» Stored data:
(* ===== verification/ObserverProofs.v ===== *)
(** * Proofs of the observer's inputs and quotas *)

From S2P Require Import Prelude Slices Json JsonParse JsonEncode Observer.
Import Inputs Quota.

(** ** Quantities *)

(** What may follow a quantity's digits, and the powers of ten and of two it stands for. *)
Inductive suffix_of : list Z → Z → Z → Prop :=
| suffix_named name ten two : (name, (ten, two)) ∈ SUFFIXES → suffix_of (bytes_of name) ten two
| suffix_plus e sign number : e ∈ [101; 69] → sign ∈ [[]; [43]] → number ≠ [] → (length number ≤ 3)%nat →
    Forall (λ b, is_digit b = true) number → suffix_of (e :: sign ++ number) (digits_value number) 0
| suffix_minus e number : e ∈ [101; 69] → number ≠ [] → (length number ≤ 3)%nat →
    Forall (λ b, is_digit b = true) number → suffix_of (e :: 45 :: number) (- digits_value number) 0.

Abbreviation all_digits l := (Forall (λ b, is_digit b = true) l).

(** A quantity's text and its exact value at the 10^-9 scale: [whole.frac * 10^ten * 2^two], a whole number of nano
    units, written without a division. *)
Definition quantity_value (text : string) (v : Z) : Prop :=
  ∃ whole frac suffix ten two,
    bytes_of text = whole ++ (match frac with [] => [] | _ => 46 :: frac end) ++ suffix ∧
    whole ≠ [] ∧ all_digits whole ∧ all_digits frac ∧ suffix_of suffix ten two ∧
    let mantissa := digits_value (whole ++ frac) in
    let power := 9 - Z.of_nat (length frac) + ten in
    (length whole + length frac ≤ 38)%nat ∧ mantissa * 2 ^ two ≤ I128_MAX ∧
    0 ≤ v ≤ MAX_NANO ∧ v * 10 ^ Z.max 0 (- power) = mantissa * 2 ^ two * 10 ^ Z.max 0 power.

Lemma digits_end_app l rest :
  all_digits l → (∀ b, head rest = Some b → is_digit b = false) → digits_end (l ++ rest) = length l.
Proof.
  unfold digits_end. intros Hl Hr. induction Hl as [|b l Hb Hl IH]; simpl.
  - destruct rest as [|b rest]; simpl; [done|]. by rewrite (Hr b eq_refl).
  - rewrite Hb. simpl. destruct (position _ (l ++ rest)); simpl in *; by rewrite IH.
Qed.

Lemma digits_end_split l :
  all_digits (take (digits_end l) l) ∧ (∀ b, head (drop (digits_end l) l) = Some b → is_digit b = false).
Proof.
  unfold digits_end. induction l as [|b l [IH1 IH2]]; simpl; [done|].
  destruct (is_digit b) eqn:Hb; simpl; [|split; [done|by intros ? [= <-]]].
  destruct (position _ l) eqn:E; simpl in *; (split; [by constructor|done]).
Qed.

Lemma SUFFIXES_find rest ten two :
  (∃ row, List.find (λ row, bool_decide (bytes_of row.1 = rest)) SUFFIXES = Some row ∧ row.2 = (ten, two)) ↔
  ∃ name, (name, (ten, two)) ∈ SUFFIXES ∧ bytes_of name = rest.
Proof.
  split.
  - intros ([name ?] & [Hin%list_elem_of_In E%bool_decide_eq_true]%find_some & [= ->]). eauto.
  - intros (name & Hin & <-).
    assert (H : Forall (λ row, List.find (λ r, bool_decide (bytes_of r.1 = bytes_of row.1)) SUFFIXES = Some row) SUFFIXES)
      by (unfold SUFFIXES; repeat constructor).
    rewrite Forall_forall in H. exists (name, (ten, two)). split; [exact (H _ Hin)|done].
Qed.

Lemma exponent_value_plus sign number :
  sign ∈ [[]; [43]] → number ≠ [] → (length number ≤ 3)%nat → all_digits number →
  exponent_value (sign ++ number) = Some (digits_value number).
Proof.
  intros Hs Hn Hl Hd. unfold exponent_value.
  assert (E : match sign ++ number with 45 :: n => (true, n) | 43 :: n => (false, n) | _ => (false, sign ++ number) end
              = (false, number)).
  { rewrite !elem_of_cons, elem_of_nil in Hs. destruct Hs as [->|[->|[]]]; [|done].
    destruct number as [|b number]; [done|]. apply Forall_cons in Hd as [Hb%is_digit_bounds _]. simpl.
    assert (b = 48 ∨ b = 49 ∨ b = 50 ∨ b = 51 ∨ b = 52 ∨ b = 53 ∨ b = 54 ∨ b = 55 ∨ b = 56 ∨ b = 57) by lia.
    naive_solver. }
  rewrite E. rewrite bool_decide_eq_false_2 by done.
  replace (Nat.ltb 3 (length number)) with false by (symmetry; apply Nat.ltb_ge; lia).
  by rewrite (proj2 (forallb_digits _) Hd).
Qed.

» TASK TO COMPLETE: All of the data is to be transcribed exactly as written.

» RESULT:
(* ===== verification/ObserverProofs.v ===== *)
(** * Proofs of the observer's inputs and quotas *)

From S2P Require Import Prelude Slices Json JsonParse JsonEncode Observer.
Import Inputs Quota.

(** ** Quantities *)

(** What may follow a quantity's digits, and the powers of ten and of two it stands for. *)
Inductive suffix_of : list Z → Z → Z → Prop :=
| suffix_named name ten two : (name, (ten, two)) ∈ SUFFIXES → suffix_of (bytes_of name) ten two
| suffix_plus e sign number : e ∈ [101; 69] → sign ∈ [[]; [43]] → number ≠ [] → (length number ≤ 3)%nat →
    Forall (λ b, is_digit b = true) number → suffix_of (e :: sign ++ number) (digits_value number) 0
| suffix_minus e number : e ∈ [101; 69] → number ≠ [] → (length number ≤ 3)%nat →
    Forall (λ b, is_digit b = true) number → suffix_of (e :: 45 :: number) (- digits_value number) 0.

Abbreviation all_digits l := (Forall (λ b, is_digit b = true) l).

(** A quantity's text and its exact value at the 10^-9 scale: [whole.frac * 10^ten * 2^two], a whole number of nano
    units, written without a division. *)
Definition quantity_value (text : string) (v : Z) : Prop :=
  ∃ whole frac suffix ten two,
    bytes_of text = whole ++ (match frac with [] => [] | _ => 46 :: frac end) ++ suffix ∧
    whole ≠ [] ∧ all_digits whole ∧ all_digits frac ∧ suffix_of suffix ten two ∧
    let mantissa := digits_value (whole ++ frac) in
    let power := 9 - Z.of_nat (length frac) + ten in
    (length whole + length frac ≤ 38)%nat ∧ mantissa * 2 ^ two ≤ I128_MAX ∧
    0 ≤ v ≤ MAX_NANO ∧ v * 10 ^ Z.max 0 (- power) = mantissa * 2 ^ two * 10 ^ Z.max 0 power.

Lemma digits_end_app l rest :
  all_digits l → (∀ b, head rest = Some b → is_digit b = false) → digits_end (l ++ rest) = length l.
Proof.
  unfold digits_end. intros Hl Hr. induction Hl as [|b l Hb Hl IH]; simpl.
  - destruct rest as [|b rest]; simpl; [done|]. by rewrite (Hr b eq_refl).
  - rewrite Hb. simpl. destruct (position _ (l ++ rest)); simpl in *; by rewrite IH.
Qed.

Lemma digits_end_split l :
  all_digits (take (digits_end l) l) ∧ (∀ b, head (drop (digits_end l) l) = Some b → is_digit b = false).
Proof.
  unfold digits_end. induction l as [|b l [IH1 IH2]]; simpl; [done|].
  destruct (is_digit b) eqn:Hb; simpl; [|split; [done|by intros ? [= <-]]].
  destruct (position _ l) eqn:E; simpl in *; (split; [by constructor|done]).
Qed.

Lemma SUFFIXES_find rest ten two :
  (∃ row, List.find (λ row, bool_decide (bytes_of row.1 = rest)) SUFFIXES = Some row ∧ row.2 = (ten, two)) ↔
  ∃ name, (name, (ten, two)) ∈ SUFFIXES ∧ bytes_of name = rest.
Proof.
  split.
  - intros ([name ?] & [Hin%list_elem_of_In E%bool_decide_eq_true]%find_some & [= ->]). eauto.
  - intros (name & Hin & <-).
    assert (H : Forall (λ row, List.find (λ r, bool_decide (bytes_of r.1 = bytes_of row.1)) SUFFIXES = Some row) SUFFIXES)
      by (unfold SUFFIXES; repeat constructor).
    rewrite Forall_forall in H. exists (name, (ten, two)). split; [exact (H _ Hin)|done].
Qed.

Lemma exponent_value_plus sign number :
  sign ∈ [[]; [43]] → number ≠ [] → (length number ≤ 3)%nat → all_digits number →
  exponent_value (sign ++ number) = Some (digits_value number).
Proof.
  intros Hs Hn Hl Hd. unfold exponent_value.
  assert (E : match sign ++ number with 45 :: n => (true, n) | 43 :: n => (false, n) | _ => (false, sign ++ number) end
              = (false, number)).
  { rewrite !elem_of_cons, elem_of_nil in Hs. destruct Hs as [->|[->|[]]]; [|done].
    destruct number as [|b number]; [done|]. apply Forall_cons in Hd as [Hb%is_digit_bounds _]. simpl.
    assert (b = 48 ∨ b = 49 ∨ b = 50 ∨ b = 51 ∨ b = 52 ∨ b = 53 ∨ b = 54 ∨ b = 55 ∨ b = 56 ∨ b = 57) by lia.
    naive_solver. }
  rewrite E. rewrite bool_decide_eq_false_2 by done.
  replace (Nat.ltb 3 (length number)) with false by (symmetry; apply Nat.ltb_ge; lia).
  by rewrite (proj2 (forallb_digits _) Hd).
Qed.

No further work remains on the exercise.